Laurel enarcó las cejas.
–Eso suena a provocación. ¿Y si dijera que es verdad?
Estaría mintiendo de nuevo, pensó Xavier. Estaba convencido de que sus fines eran otros, aunque aún no hubiese dilucidado cuáles eran. Pero si quería que jugaran a ese juego, estaba dispuesto a seguirle la corriente.
–Pues diría que tenemos un problema. No podemos permitirnos un romance. Sería demasiado… arriesgado. Y no querría andar todo el día nervioso, sudando a mares ante las miradas suspicaces de los demás.
Los labios de Laurel se curvaron en una sonrisa pícara.
–Lástima. Porque a mí me encanta sudar… y acabar toda pegajosa.

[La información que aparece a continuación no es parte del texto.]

(** C4. In the reactivation path of [POST /vehicles], whatever becomes of
    the update that follows: when the owner of the matched row is not the
    caller, the transfers table gains exactly one record, at its end, from
    that owner to the caller; when the owner is the caller, the transfers
    table is left as it was. *)
Theorem post_vehicles_logs_one_transfer
  (decl : VehiclesDecl) (env : Env) (db : Db) (u : User)
  (vehicle : VehicleInsert) (d : Vehicle) :
  find_deleted (with_vin (insert_vin vehicle) (vehiclesTable db)) = Some d ->
  let db' := snd (post_vehicles decl env (Some u) vehicle db) in
  (ownerId d <> user_id u ->
     ownershipTransfersTable db' =
     (ownershipTransfersTable db ++
        [ {| vehicleId := Some (id d); transferVin := None;
             fromUserId := ownerId d; toUserId := user_id u;
             transferredAt := now env |} ])%list)
  /\ (ownerId d = user_id u ->
        ownershipTransfersTable db' = ownershipTransfersTable db).
Proof.
  intros Hfind db'.
  assert (Hsnd : forall db1,
    ownershipTransfersTable
      (snd (await (update_vehicles decl env (updatedVehicle env u d)
                                   (Some (eq_id (id d))))
                  (fun res => match res with
                              | updated :: _ =>
                                  resolve (json 200 (RestoredJson updated))
                              | [] => throw
                              end) db1))
    = ownershipTransfersTable db1).
  { intros db1. unfold await.
    pose proof (update_vehicles_transfers decl env (updatedVehicle env u d)
                  (Some (eq_id (id d))) db1) as Ht.
    destruct (update_vehicles decl env _ _ db1) as [[[|x l]|] db2];
      simpl in Ht |- *; exact Ht. }
  split; intros Hown;
    unfold db', post_vehicles, await at 1, select_from_vehicles;
    fold (with_vin (insert_vin vehicle) (vehiclesTable db)); rewrite Hfind;
    unfold await at 1.
  - rewrite (string_eqb_neq _ _ Hown). cbn [negb insert_ownershipTransfer].
    rewrite Hsnd. reflexivity.
  - rewrite Hown, String.eqb_refl. cbn [negb resolve].
    rewrite Hsnd. reflexivity.
Qed.

Lemma post_vehicles_logs_one_transfer_witness :
  ownershipTransfersTable
    (snd (post_vehicles Sample.decl Sample.at_30 (Some Sample.bob)
                        {| insert_vin := "WVWZZZ1"; insert_columns := ∅ |}
                        Sample.one_deleted))
  = [ {| vehicleId := Some 1; transferVin := None; fromUserId := "1";
         toUserId := "2"; transferredAt := 30 |} ]
  /\ ownershipTransfersTable
       (snd (post_vehicles Sample.decl Sample.at_30 (Some Sample.alice)
                           {| insert_vin := "WVWZZZ1"; insert_columns := ∅ |}
                           Sample.one_deleted))
     = [].
Proof.
  split.
  - apply (proj1 (post_vehicles_logs_one_transfer Sample.decl Sample.at_30
                    Sample.one_deleted Sample.bob
                    {| insert_vin := "WVWZZZ1"; insert_columns := ∅ |}
                    (Sample.car 1 "a" "WVWZZZ1" "1" (Some 20)) eq_refl)).
    discriminate.
  - apply (proj2 (post_vehicles_logs_one_transfer Sample.decl Sample.at_30
                    Sample.one_deleted Sample.alice
                    {| insert_vin := "WVWZZZ1"; insert_columns := ∅ |}
                    (Sample.car 1 "a" "WVWZZZ1" "1" (Some 20)) eq_refl)).
    reflexivity.
Defined.

Lemma existsb_with_vin s tbl :
  existsb (holds (eq_vin s)) tbl =
  match with_vin s tbl with [] => false | _ :: _ => true end.
Proof.
  unfold with_vin. induction tbl as [|a tbl IH]; simpl; [reflexivity|].
  destruct (String.eqb (vin a) s); simpl; [reflexivity | exact IH].
Qed.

De pronto Xavier se encontró imaginándola desnuda y sudorosa sobre el escritorio, y todo su cuerpo se puso rígido.
–Pues yo creo que es mejor evitarse complicaciones –contestó.
Ella resopló y le puso una mano en el brazo.
–Por favor… –murmuró con una sonrisa sarcástica mientras le apretaba el antebrazo–. Al menos podrías tener la cortesía de ser sincero conmigo si es que no te sientes atraído por mí.
Vaya, buena jugada. Acababa de lanzar la pelota a su tejado. Podría tomar el camino fácil y responderle que no, no se sentía atraído por ella, aunque así estaría dándole la oportunidad de tildarlo de embustero. O podría admitir que lo ponía como una moto y acordar una tregua.
Al final se decantó por una tercera opción: asegurarse de que le quedase claro que no iba a bailar al son que le tocase.
–No creo que sea el momento de hablar de quién está o no está siendo sincero.
El doble sentido de sus palabras tensó visiblemente a Laurel, pero logró no perder la sonrisa.
–Touché –dijo–. Entonces, volvamos a ignorar la química que hay entre nosotros.
–Será lo mejor –asintió él. Tampoco había esperado que le revelara voluntariamente sus secretos. Todo a su tiempo–. Y ahora, respecto a ese evento…
–Ah, claro –murmuró ella. Dejó caer la mano, por fin, y se quedó pensativa un momento–. Deberíamos asistir a un evento de ese tipo y tomar notas.
Xavier parpadeó.
–Eso es… una gran idea.
¿Cómo no se le había ocurrido? Eso era lo que hacía en LeBlanc Jewelers: si otra joyería tenía una estrategia de mercado que le gustaba, la estudiaba. ¿Por qué no aplicar ese mismo método a la fundación?
Laurel sonrió, y sus ojos grises brillaron.
–Empezaré por seleccionar unos cuantos y haremos un poco de trabajo de campo.
Genial. Ya que no podía mantenerse alejado de Laurel, aprovecharía que iba a tener que pasar bastante tiempo con ella para investigar cuáles eran sus intenciones ocultas. Y tampoco diría que no a explorar un poco esa química imposible de ignorar que había entre los dos. Solo tenía que andarse con cuidado para no dejarse embaucar por ella. Solo quedaba por determinar cómo de difícil se lo pondría Laurel.